For nearly 300 years, the Whydah wreckage was lost along the ever-changing New England coastline, until treasure hunter Barry Clifford located her remains off Cape Cod. Clifford’s confirmation of the discovery of the Whydah in 1985[1] and his subsequent salvage techniques have led to such controversy that research on the only known pirate remains ever discovered[2] has been halted. However, analysis of the human remains would be invaluable to archaeologist and bio-archaeologists today. While scholars know that pirates had a historic form of health insurance,[3] very little is known about the quality of health care aboard a pirate ship due to the lack of confirmed pirate remains and bio-archaeological research. Since quality medical care requires education and training, the lack of quality medical care and the prevalence of childhood diseases, as determined by skeletal implications, would indicate poor socioeconomic standing of people who would later become pirates. Conversely, quality medical care and lack of childhood diseases could also shed light on the pre-pirate life of these people. I propose that human remains be excavated from the Whydah so that the bones may be used to analyze the general health and quality of medical care aboard a pirate ship. A team of highly skilled scientists will work in conjunction with bio-archaeologists to examine bones for implications of Rickets, osteoarthritis, and fracture remodeling.

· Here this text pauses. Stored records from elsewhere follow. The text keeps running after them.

(* ===== verification/Sleeplock.v ===== *)
(** * Sleep locks (sleeplock.c)

    A sleep lock is a field of some component's record; [slref] says where, and which spin lock
    protects it.  The operations run in any kernel state with a process table.  The file also
    fixes how later files describe the place of a thread: [put_pm] replaces the machine part of a
    state, and [wp_lock]/[wp_unlock] move through a critical section. *)
From S2P Require Import Prelude Mmu Spinlock Pages Sched Process Syscall.

Record sleeplock := MkSleeplock {
  sl_locked : Z;             (* is the lock held? *)
  sl_name : string;
  sl_pid : Z                 (* process holding lock *)
}.
Definition sleeplock0 : sleeplock := MkSleeplock 0 "" 0.

(** A pointer to a sleep lock inside the component [T]: how to read and update it ([None] outside
    the array), the spin lock [lk] in it, and its address as a channel. *)
Record slref (T : Type) := Slref {
  sl_sel : T -> option sleeplock;
  sl_mod : (sleeplock -> sleeplock) -> T -> T;
  sl_lk : lockid;
  sl_chan : lockid
}.
Arguments Slref {T} _ _ _ _.
Arguments sl_sel {T} _ _.
Arguments sl_mod {T} _ _ _.
Arguments sl_lk {T} _.
Arguments sl_chan {T} _.

Section sleeplock.
Context {S T : Type} `{!HasProc S} (L : lens S T) (r : slref T).

Definition sl_get : M S sleeplock := getopt (fun s => sl_sel r (view L s)).
Definition sl_upd (f : sleeplock -> sleeplock) : M S unit :=
  let* _ := sl_get in modify (fun s => put L (sl_mod r f (view L s)) s).

Definition set_locked (z : Z) (l : sleeplock) : sleeplock := MkSleeplock z (sl_name l) (sl_pid l).
Definition set_slname (n : string) (l : sleeplock) : sleeplock := MkSleeplock (sl_locked l) n (sl_pid l).
Definition set_slpid (z : Z) (l : sleeplock) : sleeplock := MkSleeplock (sl_locked l) (sl_name l) z.

Definition initsleeplock (name : string) : M S unit :=
  ptab (kinitlock (sl_lk r) "sleep lock");;;
  sl_upd (set_slname name);;;
  sl_upd (set_locked 0);;;
  sl_upd (set_slpid 0).

(** The [while] of acquiresleep(); one unit of fuel per wakeup. *)
Fixpoint acquiresleep_loop (k : nat) : M S unit :=
  let* l := sl_get in
  if sl_locked l =? 0 then ret tt else
  ptab (sleep (sl_chan r) (Some (sl_lk r)));;;
  match k with O => nofuel | Datatypes.S k' => acquiresleep_loop k' end.
Definition acquiresleep (k : nat) : M S unit :=
  ptab (kacquire (sl_lk r));;;
  acquiresleep_loop k;;;
  sl_upd (set_locked 1);;;
  let* p := curp in
  sl_upd (set_slpid (pid p));;;
  ptab (krelease (sl_lk r)).

Definition releasesleep : M S unit :=
  ptab (kacquire (sl_lk r));;;
  sl_upd (set_locked 0);;;
  sl_upd (set_slpid 0);;;
  ptab (wakeup (sl_chan r));;;
  ptab (krelease (sl_lk r)).

Definition holdingsleep : M S bool :=
  ptab (kacquire (sl_lk r));;;
  let* l := sl_get in
  let* b := (if sl_locked l =? 0 then ret false
             else let* p := curp in ret (sl_pid l =? pid p)) in
  ptab (krelease (sl_lk r));;;
  ret b.
End sleeplock.

(** ** Specifications *)

(** The laws of a pointer to a sleep lock. *)
Class SlrefLaws {T} (r : slref T) : Prop := {
  sel_mod : forall f t, sl_sel r (sl_mod r f t) = f <$> sl_sel r t;
  mod_mod : forall f g t, sl_mod r f (sl_mod r g t) = sl_mod r (f ∘ g) t;
  mod_ext : forall f g t, (forall l, sl_sel r t = Some l -> f l = g l) -> sl_mod r f t = sl_mod r g t
}.

(** Taking and leaving a spin lock does not hand the CPU over. *)
Lemma straight_acquire lk : straight (acquire lk).
Proof. straighten. Qed.
Lemma straight_krelease lk : straight (krelease (S := pst) lk).
Proof. unfold krelease, release, holding, pushcli, popcli, mycpu_write, mycpu_read. straighten. Qed.

Section place.
Context {S : Type} `{!HasProc S}.

Definition machine (s : S) : mach := pm (view proc_lens s).
Definition put_pm (m : mach) (s : S) : S := put proc_lens (set_pm m (view proc_lens s)) s.

(** The same machine step, and sleepers woken. *)
Definition put_woken (ch : lockid) (m : mach) (s : S) : S :=
  put proc_lens (set_ptable (map (wake (Some ch)) (ptable (view proc_lens s))) (set_pm m (view proc_lens s))) s.

(** [F] without [lk]. *)
Definition without (lk : lockid) (F : list lockid) : list lockid := filter (.≠ lk) F.

(** ** Lemmas *)
Lemma machine_put_pm m s : machine (put_pm m s) = m.
Proof. unfold machine, put_pm. by rewrite view_put. Qed.
Lemma put_pm_put_pm m m' s : put_pm m (put_pm m' s) = put_pm m s.
Proof. unfold put_pm. by rewrite view_put, put_put. Qed.
Lemma machine_put_woken ch m s : machine (put_woken ch m s) = m.
Proof. unfold machine, put_woken. by rewrite view_put. Qed.
Lemma ptable_put_pm m s : ptable (view proc_lens (put_pm m s)) = ptable (view proc_lens s).
Proof. unfold put_pm. by rewrite view_put. Qed.
Lemma put_pm_woken ch m m' s : put_pm m (put_woken ch m' s) = put_woken ch m s.
Proof. unfold put_pm, put_woken. by rewrite view_put, put_put. Qed.
Lemma put_woken_pm ch m m' s : put_woken ch m (put_pm m' s) = put_woken ch m s.
Proof. unfold put_pm, put_woken. by rewrite view_put, put_put. Qed.

Section other.
Context {T} (L : lens S T) `{!LensLaws L} `{!LensIndep proc_lens L}.
Lemma view_put_pm m s : view L (put_pm m s) = view L s.
Proof. apply indep_view_r. Qed.
Lemma machine_put_other t s : machine (put L t s) = machine s.
Proof. unfold machine. by rewrite indep_view_l. Qed.
Lemma put_pm_other m t s : put_pm m (put L t s) = put L t (put_pm m s).
Proof. unfold put_pm. by rewrite indep_view_l, indep_put. Qed.
Lemma view_put_woken ch m s : view L (put_woken ch m s) = view L s.
Proof. apply indep_view_r. Qed.
Lemma put_woken_other ch m t s : put_woken ch m (put L t s) = put L t (put_woken ch m s).
Proof. unfold put_woken. by rewrite indep_view_l, indep_put. Qed.
End other.

Lemma without_in lk lk' F : lk' ∈ without lk F <-> lk' ∈ F /\ lk' <> lk.
Proof. unfold without. rewrite list_elem_of_filter. tauto. Qed.

Lemma wp_ptab {A} (m : M pst A) (Q : A -> S -> Prop) s :
  wp m (fun a t => Q a (put proc_lens t s)) (view proc_lens s) -> wp (ptab m) Q s.
Proof. apply wp_zoom. Qed.

Lemma wp_lock c p n L F lk (Q : unit -> S -> Prop) s :
  0 <= n -> lk ∈ F -> on_cpu c p n L F (machine s) ->
  (forall m, on_cpu c p (n + 1) (lk :: L) (without lk F) m -> Q tt (put_pm m s)) ->
  wp (ptab (kacquire lk)) Q s.
Proof.
  intros Hn Hlk Hon HQ. apply wp_ptab.
  eapply wp_mono; [|apply (kacquire_run c p n L (without lk F)); [done| |]].
  - intros [] t (m & -> & Hm). by apply HQ.
  - rewrite without_in. naive_solver.
  - eapply on_cpu_weaken; [exact Hon|set_solver|]. intros x [->|Hx]%elem_of_cons; [done|].
    by apply without_in in Hx as [? _].
Qed.

Lemma on_cpu_initlock c p n L F lk name ps m : (lk ∉ L) ->
  on_cpu c p n L F m -> on_cpu c p n L F (set_lock lk (MkSpinlock 0 name None ps) m).
Proof.
  intros HL (H1 & H2 & H3 & HHL & HHF). split_and!; [done..| |].
  - rewrite Forall_forall in *. intros x Hx. specialize (HHL x Hx). unfold held_here in *.
    rewrite lock_at_set, decide_False by (by intros ->). done.
  - rewrite Forall_forall in *. intros x Hx. specialize (HHF x Hx). unfold lock_free in *.
    rewrite lock_at_set. by destruct (decide (x = lk)).
Qed.

Lemma wp_initlock c p n L F lk name (Q : unit -> S -> Prop) s :
  (lk ∉ L) -> on_cpu c p n L F (machine s) -> (forall m, on_cpu c p n L F m -> Q tt (put_pm m s)) ->
  wp (ptab (kinitlock lk name)) Q s.
Proof. intros HL Hon HQ. apply wp_ptab, wp_zoom, wp_modify. simpl. apply HQ. by apply on_cpu_initlock. Qed.

Lemma wp_unlock c p n L F lk (Q : unit -> S -> Prop) s :
  1 <= n -> lk ∉ L -> on_cpu c p n (lk :: L) (without lk F) (machine s) ->
  (forall m, on_cpu c p (n - 1) L F m -> Q tt (put_pm m s)) ->
  wp (ptab (krelease lk)) Q s.
Proof.
  intros Hn HL Hon HQ. apply wp_ptab.
  eapply wp_mono; [|by apply (krelease_run c p n L (without lk F))].
  intros [] t (m & -> & Hm). apply HQ. eapply on_cpu_weaken; [exact Hm|done|].
  intros x Hx. apply elem_of_cons. destruct (decide (x = lk)); [by left|right].
  by apply without_in.
Qed.

Lemma wp_wakeup c p n L F ch (Q : unit -> S -> Prop) s :
  0 <= n -> ptable_lock ∉ L -> ptable_lock ∈ F -> on_cpu c p n L F (machine s) ->
  (forall m, on_cpu c p n L F m -> Q tt (put_woken ch m s)) ->
  wp (ptab (wakeup ch)) Q s.
Proof.
  intros Hn HL HF Hon HQ. apply wp_ptab.
  eapply wp_mono; [|apply (wakeup_run c p n L (without ptable_lock F)); [done|done| |]].
  - intros [] t (m & -> & Hm). apply HQ. eapply on_cpu_weaken; [exact Hm|done|].
    intros x Hx. apply elem_of_cons. destruct (decide (x = ptable_lock)); [by left|right].
    by apply without_in.
  - rewrite without_in. naive_solver.
  - eapply on_cpu_weaken; [exact Hon|done|]. intros x [->|Hx]%elem_of_cons; [done|].
    by apply without_in in Hx as [? _].
Qed.

Lemma wp_curp c i n L F p (Q : proc -> S -> Prop) s :
  0 <= n -> on_cpu c (Some i) n L F (machine s) -> ptable (view proc_lens s) !! i = Some p ->
  (forall m, on_cpu c (Some i) n L F m -> Q p (put_pm m s)) ->
  wp curp Q s.
Proof.
  intros Hn Hon Hp HQ. unfold curp. apply wp_bind, wp_ptab.
  eapply wp_mono; [|by apply (curproc_run c i n L F)]. intros r t (-> & m & -> & Hm). simpl.
  apply wp_ptab. eapply (wp_getopt _ _ p); [by rewrite view_put|].
  rewrite view_put, put_put. by apply HQ.
Qed.
End place.

(** ** Where a thread stands between two operations

    Process [i] with number [n] runs on CPU [c], inside no critical section; the spin locks [F],
    ptable.lock among them, are free. *)
Section base.
Context {S : Type} `{!HasProc S} (c i : nat) (n : Z) (F : list lockid).

Definition at_base (s : S) : Prop :=
  on_cpu c (Some i) 0 [] F (machine s) /\ ptable_lock ∈ F /\
  exists p, ptable (view proc_lens s) !! i = Some p /\ pid p = n.

Lemma at_base_put_pm m s : at_base s -> on_cpu c (Some i) 0 [] F m -> at_base (put_pm m s).
Proof.
  intros (_ & HF & p & Hp & Hn) Hm. split_and!; [by rewrite machine_put_pm|done|].
  exists p. by rewrite ptable_put_pm.
Qed.

Lemma at_base_put_woken ch m s :
  at_base s -> on_cpu c (Some i) 0 [] F m -> at_base (put_woken ch m s).
Proof.
  intros (_ & HF & p & Hp & Hn) Hm. split_and!; [by rewrite machine_put_woken|done|].
  exists (wake (Some ch) p). unfold put_woken. rewrite view_put. simpl.
  rewrite list_lookup_fmap, Hp. split; [done|]. unfold wake. by destruct (_ && _).
Qed.

Lemma at_base_other {T} (L : lens S T) `{!LensIndep proc_lens L} t s :
  at_base s -> at_base (put L t s).
Proof. intros (Hm & HF & p & Hp & Hn). split_and!; [by rewrite machine_put_other|done|]. exists p. by rewrite indep_view_l. Qed.

Context {T} (L : lens S T) `{!LensLaws L} `{!LensIndep proc_lens L} (r : slref T) `{!SlrefLaws r}.

Lemma wp_sl_get l (Q : sleeplock -> S -> Prop) s :
  sl_sel r (view L s) = Some l -> Q l s -> wp (sl_get L r) Q s.
Proof. intros Hl HQ. by eapply (wp_getopt (fun s => sl_sel r (view L s))). Qed.

Lemma wp_sl_upd f l (Q : unit -> S -> Prop) s :
  sl_sel r (view L s) = Some l -> Q tt (put L (sl_mod r f (view L s)) s) -> wp (sl_upd L r f) Q s.
Proof. intros Hl HQ. apply wp_bind. eapply wp_sl_get; [done|]. by apply wp_modify. Qed.

(** A free sleep lock is taken at once. *)
Lemma wp_acquiresleep k l (Q : unit -> S -> Prop) s :
  at_base s -> sl_lk r ∈ F -> sl_sel r (view L s) = Some l -> sl_locked l = 0 ->
  (forall m, on_cpu c (Some i) 0 [] F m ->
     Q tt (put L (sl_mod r (fun l => MkSleeplock 1 (sl_name l) n) (view L s)) (put_pm m s))) ->
  wp (acquiresleep L r k) Q s.
Proof.
  intros (Hon & HF & p & Hp & Hn) Hlk Hl H0 HQ. unfold acquiresleep. apply wp_bind.
  eapply (wp_lock c (Some i) 0 [] F); [done..|]. intros m1 H1. apply wp_bind.
  destruct k as [|k]; simpl.
  all: apply wp_bind; (eapply wp_sl_get; [by rewrite view_put_pm|]).
  all: rewrite H0; simpl; apply wp_ret, wp_bind; (eapply wp_sl_upd; [by rewrite view_put_pm|]).
  all: rewrite view_put_pm by done.
  all: apply wp_bind; (eapply (wp_curp c i (0 + 1) [sl_lk r] (without (sl_lk r) F) p); [done| | |]);
    [by rewrite machine_put_other, machine_put_pm|by rewrite indep_view_l, ptable_put_pm|].
  all: intros m2 H2; rewrite put_pm_other, put_pm_put_pm by done; apply wp_bind.
  all: (eapply wp_sl_upd; [by rewrite view_put, sel_mod, Hl|]).
  all: rewrite view_put, put_put, mod_mod.
  all: (eapply (wp_unlock c (Some i) (0 + 1) [] F); [done|set_solver|by rewrite machine_put_other, machine_put_pm|]).
  all: intros m3 H3; rewrite put_pm_other, put_pm_put_pm by done; rewrite Hn; by apply HQ.
Qed.

Lemma wp_releasesleep l (Q : unit -> S -> Prop) s :
  at_base s -> sl_lk r ∈ F -> sl_lk r <> ptable_lock -> sl_sel r (view L s) = Some l ->
  (forall m, on_cpu c (Some i) 0 [] F m ->
     Q tt (put L (sl_mod r (fun l => MkSleeplock 0 (sl_name l) 0) (view L s)) (put_woken (sl_chan r) m s))) ->
  wp (releasesleep L r) Q s.
Proof.
  intros (Hon & HF & p & Hp & Hn) Hlk Hne Hl HQ. unfold releasesleep. apply wp_bind.
  eapply (wp_lock c (Some i) 0 [] F); [done..|]. intros m1 H1. apply wp_bind.
  eapply wp_sl_upd; [by rewrite view_put_pm|]. rewrite view_put_pm by done. apply wp_bind.
  eapply wp_sl_upd; [by rewrite view_put, sel_mod, Hl|]. rewrite view_put, put_put, mod_mod. apply wp_bind.
  eapply (wp_wakeup c (Some i) (0 + 1) [sl_lk r] (without (sl_lk r) F)); [done|set_solver| | |].
  { apply without_in. done. }
  { by rewrite machine_put_other, machine_put_pm. }
  intros m2 H2. rewrite put_woken_other, put_woken_pm by done.
  eapply (wp_unlock c (Some i) (0 + 1) [] F); [done|set_solver|by rewrite machine_put_other, machine_put_woken|].
  intros m3 H3. rewrite put_pm_other, put_pm_woken by done. by apply HQ.
Qed.

Lemma wp_holdingsleep l (Q : bool -> S -> Prop) s :
  at_base s -> sl_lk r ∈ F -> sl_sel r (view L s) = Some l ->
  (forall m, on_cpu c (Some i) 0 [] F m ->
     Q (negb (sl_locked l =? 0) && (sl_pid l =? n)) (put_pm m s)) ->
  wp (holdingsleep L r) Q s.
Proof.
  intros (Hon & HF & p & Hp & Hn) Hlk Hl HQ. unfold holdingsleep. apply wp_bind.
  eapply (wp_lock c (Some i) 0 [] F); [done..|]. intros m1 H1. apply wp_bind.
  eapply wp_sl_get; [by rewrite view_put_pm|]. apply wp_bind.
  destruct (sl_locked l =? 0); simpl in *.
  - apply wp_ret, wp_bind. eapply (wp_unlock c (Some i) (0 + 1) [] F); [done|set_solver|by rewrite machine_put_pm|].
    intros m3 H3. rewrite put_pm_put_pm. apply wp_ret. by apply HQ.
  - apply wp_bind. eapply (wp_curp c i (0 + 1) [sl_lk r] (without (sl_lk r) F) p);
      [done|by rewrite machine_put_pm|by rewrite ptable_put_pm|].
    intros m2 H2. rewrite put_pm_put_pm. apply wp_ret, wp_bind.
    eapply (wp_unlock c (Some i) (0 + 1) [] F); [done|set_solver|by rewrite machine_put_pm|].
    intros m3 H3. rewrite put_pm_put_pm. apply wp_ret. rewrite Hn. by apply HQ.
Qed.
End base.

2.0 The Team and Standard Operating Procedure

Our expert team will consist of a forensic anthropologist, a forensic osteologist, and a bio-archaeologist. The forensic anthropologist and osteologist will work as a closely-knit team to form a detailed understanding of the human remains, and together will possess expert skill in hard tissue marks of age, sex, ancestry, stature, dental anatomy and variation, osseous and dental pathology, hard tissue indicators, and recognition of ante-, peri-, and postmortem injury.[4] Additionally, the forensic osteologist will be very experienced in determining Native American remains purely by visual analysis in order to be compliant with the Native American Graves Protection and Repatriation Act. The bio-archaeologist will not only possess expert skill in osteometry, microscopy, and analysis,[5] but will also be skilled in ground search methods, excavation methods, artifact collection and preservation, and site recording.[6] All three of our experts will work in conjunction to determine the ante- and peri-mortem health of the deceased. Specifically, we will primarily examine skeletal remains for three health-related concerns: rickets, osteoarthritis, and set fractures. Rickets is indicative of childhood (pre-pirate) health,[7] osteoarthritis is indicative of adult (pirate) health,[8] and evidence of set bone fractures is indicative of quality medical care.

Our methodology will not only be compliant with any and all regulations regarding the exhumation of human remains, but it will also adhere to a strict Standard Operating Procedure (SOP) designed with the expert advice from our bio-archaeologist. Extremely detailed and clear reports will be fundamental to our SOP, and will largely account for the chain of custody of physical evidence, storage, and records of procedure. Detailed record keeping will also play a key role in sound bio-archaeology methods for tissue selection and skeletal autopsy procedures.

3.0 Ethics – Conservation and Native American Bones

Boston University associate professor of archaeology Ricardo J. Elia describes three major components involved in ethical archaeology: conservation, rejection of commerciality, and permanent curation. While we must legally comply with all permitting requirements and restrictions involving human remains, we must consider our methodology in the light of ethical considerations as well. As stated by Elia, “compliance archaeology is not necessarily good archaeology.”[9] We aim to address Elia’s primary ethical concerns and concerns relating to the Native American Graves Protection and Repatriation Act (NAGPRA) in the following section.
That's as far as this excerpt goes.